• Dataset entries:
(** * Verification of the MongoDB persistence layer of the user service

    Source: [db/mongodb/mongodb.go].  The development embeds the identifier
    codec of the driver ([bson.ObjectId], [encoding/hex]), a model of the
    three collections the layer writes to, and the operations of the layer
    themselves, and then settles the properties of the aggregate
    create / hydrate / delete protocol. *)

From stdpp Require Import gmap strings list fin_maps.
From Stdlib Require Import NArith Ascii.
From Stdlib Require String.

(* ===================================================================== *)
(** * 1. Identifier codec                                                 *)
(* ===================================================================== *)

(** The layer converts identifiers with [bson.IsObjectIdHex],
    [bson.ObjectIdHex] and [ObjectId.Hex] of the driver, which rest on
    [encoding/hex].  Both packages are dependencies whose sources are not
    among the files at hand; the definitions of this section give them the
    behaviour sections 2 and 4.1 of the specification describe: an internal
    identifier of twelve bytes, an external hexadecimal string, a decoding
    that fails on a string of the wrong length or charset.

    Go strings are byte strings; [len] is the number of bytes. *)

(** ** encoding/hex *)
Module hex.

Definition hextable : string := "0123456789abcdef".

(** [hextable[n]] *)
Definition hexdigit (n : N) : ascii :=
  match String.get (N.to_nat n) hextable with
  | Some c => c
  | None => "0"%char
  end.

(** Modelled from the spec: [hex.EncodeToString], which is not in the
    sources; the external hexadecimal form of section 4.1.  Every byte [v]
    becomes [hextable[v>>4]], [hextable[v&0x0f]]. *)
Fixpoint EncodeToString (src : string) : string :=
  match src with
  | EmptyString => EmptyString
  | String b rest =>
      let v := N_of_ascii b in
      String (hexdigit (N.shiftr v 4))
        (String (hexdigit (N.land v 15)) (EncodeToString rest))
  end.

(** [fromHexChar]: the value of a hexadecimal digit, [None] for any other
    byte. *)
Definition fromHexChar (c : ascii) : option N :=
  let v := N_of_ascii c in
  if (48 <=? v)%N && (v <=? 57)%N then Some (v - 48)%N
  else if (97 <=? v)%N && (v <=? 102)%N then Some (v - 97 + 10)%N
  else if (65 <=? v)%N && (v <=? 70)%N then Some (v - 65 + 10)%N
  else None.

(** Modelled from the spec: [hex.DecodeString], which is not in the
    sources; the decoding of section 4.1, which fails on the wrong charset.
    [None] stands for the error result ([ErrLength] on an odd number of
    bytes, [InvalidByteError] on a byte that is no digit). *)
Fixpoint DecodeString (s : string) : option string :=
  match s with
  | EmptyString => Some EmptyString
  | String _ EmptyString => None
  | String p (String q rest) =>
      match fromHexChar p, fromHexChar q with
      | Some a, Some b =>
          match DecodeString rest with
          | Some d => Some (String (ascii_of_N (N.lor (N.shiftl a 4) b)) d)
          | None => None
          end
      | _, _ => None
      end
  end.

End hex.

(** ** bson.ObjectId *)
Module bson.

(** [type ObjectId string]: the raw bytes of the identifier, twelve of them
    for a valid one. *)
Definition ObjectId : Type := string.

(** Modelled from the spec: [id.Hex()], which is not in the sources; the
    [Encode] of section 4.1. *)
Definition Hex (id : ObjectId) : string := hex.EncodeToString id.

(** Modelled from the spec: [bson.IsObjectIdHex(s)], which is not in the
    sources; the well-formedness test of section 4.1 (length and charset):
    [len(s) == 24] and [hex.DecodeString(s)] succeeds. *)
Definition IsObjectIdHex (s : string) : bool :=
  if negb (String.length s =? 24)%nat then false
  else match hex.DecodeString s with
       | Some _ => true
       | None => false
       end.

(** Modelled from the spec: [bson.ObjectIdHex(s)], which is not in the
    sources; the [Decode] of section 4.1.  It panics unless [s] decodes to
    twelve bytes; [None] is the panic. *)
Definition ObjectIdHex (s : string) : option ObjectId :=
  match hex.DecodeString s with
  | Some d => if (String.length d =? 12)%nat then Some d else None
  | None => None
  end.

(** An identifier is valid when it has twelve bytes. *)
Definition Valid (id : ObjectId) : Prop := String.length id = 12%nat.

End bson.

(** The bytes of a string, as a list. *)
Fixpoint bytes (s : string) : list ascii :=
  match s with
  | EmptyString => []
  | String c r => c :: bytes r
  end.

(** A well-formed identifier string has 24 bytes, all hexadecimal digits;
    a malformed one has the wrong length or a byte that is no digit. *)
Definition malformed (s : string) : Prop :=
  String.length s ≠ 24%nat ∨ ∃ c, c ∈ bytes s ∧ hex.fromHexChar c = None.

(* ===================================================================== *)
(** * 2. Domain values and storage records                                *)
(* ===================================================================== *)

(** A Go [error] is modelled by its message ([err.Error()]); [nil] is
    [None]. *)
Definition error : Type := string.

(** [ErrInvalidHexID = errors.New("Invalid Id Hex")]; the operations that
    build the error in place use the same message. *)
Definition ErrInvalidHexID : error := "Invalid Id Hex".
(** [mgo.ErrNotFound] *)
Definition ErrNotFound : error := "not found".
(** The server's answer to a write that violates the unique index on
    [username] (created by [EnsureIndexes]). *)
Definition ErrDuplicateKey : error := "E11000 duplicate key error".

(** [fmt.Sprintf("%v", err)] *)
Definition fmt_v (e : option error) : string :=
  match e with
  | Some m => m
  | None => "<nil>"
  end.

(** A slice of cards or addresses is the address of its backing array, or
    [nil].  Nothing in the layer reslices, so offsets and capacities are not
    tracked: a slice spans its whole array. *)
Definition loc : Type := positive.
Definition slice : Type := option loc.

(** Modelled from the spec: the domain records of package [users], whose
    declarations are not part of the sources at hand.  Section 6: plain value
    records where the id field is an external string, empty meaning not yet
    persisted; the remaining fields are the postal, payment and profile
    fields, kept here as one opaque payload each. *)
Record Address := mkAddress { Address_Fields : string; Address_ID : string }.
Record Card := mkCard { Card_Fields : string; Card_ID : string }.
Record User := mkUser {
  Username : string;
  Profile : string;
  Addresses : slice;
  Cards : slice;
  UserID : string
}.

(** [MongoUser], [MongoAddress], [MongoCard]: the wrappers of the layer. *)
Record MongoUser := mkMongoUser {
  MongoUser_User : User;
  MongoUser_ID : bson.ObjectId;
  AddressIDs : list bson.ObjectId;
  CardIDs : list bson.ObjectId
}.
Record MongoAddress := mkMongoAddress {
  MongoAddress_Address : Address;
  MongoAddress_ID : bson.ObjectId
}.
Record MongoCard := mkMongoCard {
  MongoCard_Card : Card;
  MongoCard_ID : bson.ObjectId
}.

(** Modelled from the spec: the persisted layout (section 6).  A document is
    keyed by its internal identifier; a customer document carries the domain
    fields and the two lists of internal identifiers; the external id string
    and the nested values of a domain record are not persisted. *)
Record UserDoc := mkUserDoc {
  doc_username : string;
  doc_profile : string;
  doc_addresses : list bson.ObjectId;
  doc_cards : list bson.ObjectId
}.

Definition marshalUser (mu : MongoUser) : UserDoc :=
  {| doc_username := Username (MongoUser_User mu);
     doc_profile := Profile (MongoUser_User mu);
     doc_addresses := AddressIDs mu;
     doc_cards := CardIDs mu |}.

(** Unmarshalling a customer document found under [id] into [mu]: the fields
    that are not persisted keep the value they have in [mu]. *)
Definition unmarshalUser (id : bson.ObjectId) (d : UserDoc) (mu : MongoUser)
  : MongoUser :=
  {| MongoUser_User :=
       {| Username := doc_username d;
          Profile := doc_profile d;
          Addresses := Addresses (MongoUser_User mu);
          Cards := Cards (MongoUser_User mu);
          UserID := UserID (MongoUser_User mu) |};
     MongoUser_ID := id;
     AddressIDs := doc_addresses d;
     CardIDs := doc_cards d |}.

(** An address or card document found under [id], unmarshalled into a zero
    wrapper. *)
Definition unmarshalAddress (kv : bson.ObjectId * string) : MongoAddress :=
  {| MongoAddress_Address := {| Address_Fields := kv.2; Address_ID := "" |};
     MongoAddress_ID := kv.1 |}.
Definition unmarshalCard (kv : bson.ObjectId * string) : MongoCard :=
  {| MongoCard_Card := {| Card_Fields := kv.2; Card_ID := "" |};
     MongoCard_ID := kv.1 |}.

(* ===================================================================== *)
(** * 3. The world: collections, process memory, environment              *)
(* ===================================================================== *)

(** The calls the layer makes on the driver. *)
Inductive Op :=
| OpUpsertId (coll : string) (id : bson.ObjectId)
| OpRemoveAll (coll : string) (ids : list bson.ObjectId)
| OpUpdate (sel : bson.ObjectId) (modifier attr : string) (v : bson.ObjectId)
| OpUpdateAll (modifier attr : string) (v : bson.ObjectId)
| OpRemove (coll : string) (id : bson.ObjectId)
| OpFindId (coll : string) (id : bson.ObjectId)
| OpFindIn (coll : string) (ids : list bson.ObjectId).

(** - [customers], [addresses], [cards]: the three collections, and [others]:
      the identifiers held by any other collection of the database;
    - [cardMem], [addrMem]: the backing arrays of the slices of the
      process;
    - [faults]: what the store does to the coming calls, one entry per call:
      [Some e] makes the call fail with [e] and change nothing, [None] (or an
      exhausted list) lets it through;
    - [idsrc], [idpos]: the identifiers [bson.NewObjectId] hands out;
    - [oplog]: every call made on the driver, with its error result. *)
Record World := mkWorld {
  customers : gmap bson.ObjectId UserDoc;
  addresses : gmap bson.ObjectId string;
  cards : gmap bson.ObjectId string;
  others : gmap string (gset bson.ObjectId);
  cardMem : gmap loc (list Card);
  addrMem : gmap loc (list Address);
  faults : list (option error);
  idsrc : nat → N;
  idpos : nat;
  oplog : list (Op * option error)
}.

Definition set_customers (m : gmap bson.ObjectId UserDoc) (w : World) : World :=
  mkWorld m (addresses w) (cards w) (others w) (cardMem w) (addrMem w)
    (faults w) (idsrc w) (idpos w) (oplog w).
Definition set_addresses (m : gmap bson.ObjectId string) (w : World) : World :=
  mkWorld (customers w) m (cards w) (others w) (cardMem w) (addrMem w)
    (faults w) (idsrc w) (idpos w) (oplog w).
Definition set_cards (m : gmap bson.ObjectId string) (w : World) : World :=
  mkWorld (customers w) (addresses w) m (others w) (cardMem w) (addrMem w)
    (faults w) (idsrc w) (idpos w) (oplog w).
Definition set_others (m : gmap string (gset bson.ObjectId)) (w : World) : World :=
  mkWorld (customers w) (addresses w) (cards w) m (cardMem w) (addrMem w)
    (faults w) (idsrc w) (idpos w) (oplog w).
Definition set_cardMem (m : gmap loc (list Card)) (w : World) : World :=
  mkWorld (customers w) (addresses w) (cards w) (others w) m (addrMem w)
    (faults w) (idsrc w) (idpos w) (oplog w).
Definition set_addrMem (m : gmap loc (list Address)) (w : World) : World :=
  mkWorld (customers w) (addresses w) (cards w) (others w) (cardMem w) m
    (faults w) (idsrc w) (idpos w) (oplog w).
Definition set_faults (fs : list (option error)) (w : World) : World :=
  mkWorld (customers w) (addresses w) (cards w) (others w) (cardMem w)
    (addrMem w) fs (idsrc w) (idpos w) (oplog w).
Definition set_idpos (n : nat) (w : World) : World :=
  mkWorld (customers w) (addresses w) (cards w) (others w) (cardMem w)
    (addrMem w) (faults w) (idsrc w) n (oplog w).
Definition set_oplog (l : list (Op * option error)) (w : World) : World :=
  mkWorld (customers w) (addresses w) (cards w) (others w) (cardMem w)
    (addrMem w) (faults w) (idsrc w) (idpos w) l.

• Aim of the task: Beginning of the records through the line with "identifier of twelve": return that span exactly and stop there.

• Exercise solution:
(** * Verification of the MongoDB persistence layer of the user service

    Source: [db/mongodb/mongodb.go].  The development embeds the identifier
    codec of the driver ([bson.ObjectId], [encoding/hex]), a model of the
    three collections the layer writes to, and the operations of the layer
    themselves, and then settles the properties of the aggregate
    create / hydrate / delete protocol. *)

From stdpp Require Import gmap strings list fin_maps.
From Stdlib Require Import NArith Ascii.
From Stdlib Require String.

(* ===================================================================== *)
(** * 1. Identifier codec                                                 *)
(* ===================================================================== *)

(** The layer converts identifiers with [bson.IsObjectIdHex],
    [bson.ObjectIdHex] and [ObjectId.Hex] of the driver, which rest on
    [encoding/hex].  Both packages are dependencies whose sources are not
    among the files at hand; the definitions of this section give them the
    behaviour sections 2 and 4.1 of the specification describe: an internal
    identifier of twelve bytes, an external hexadecimal string, a decoding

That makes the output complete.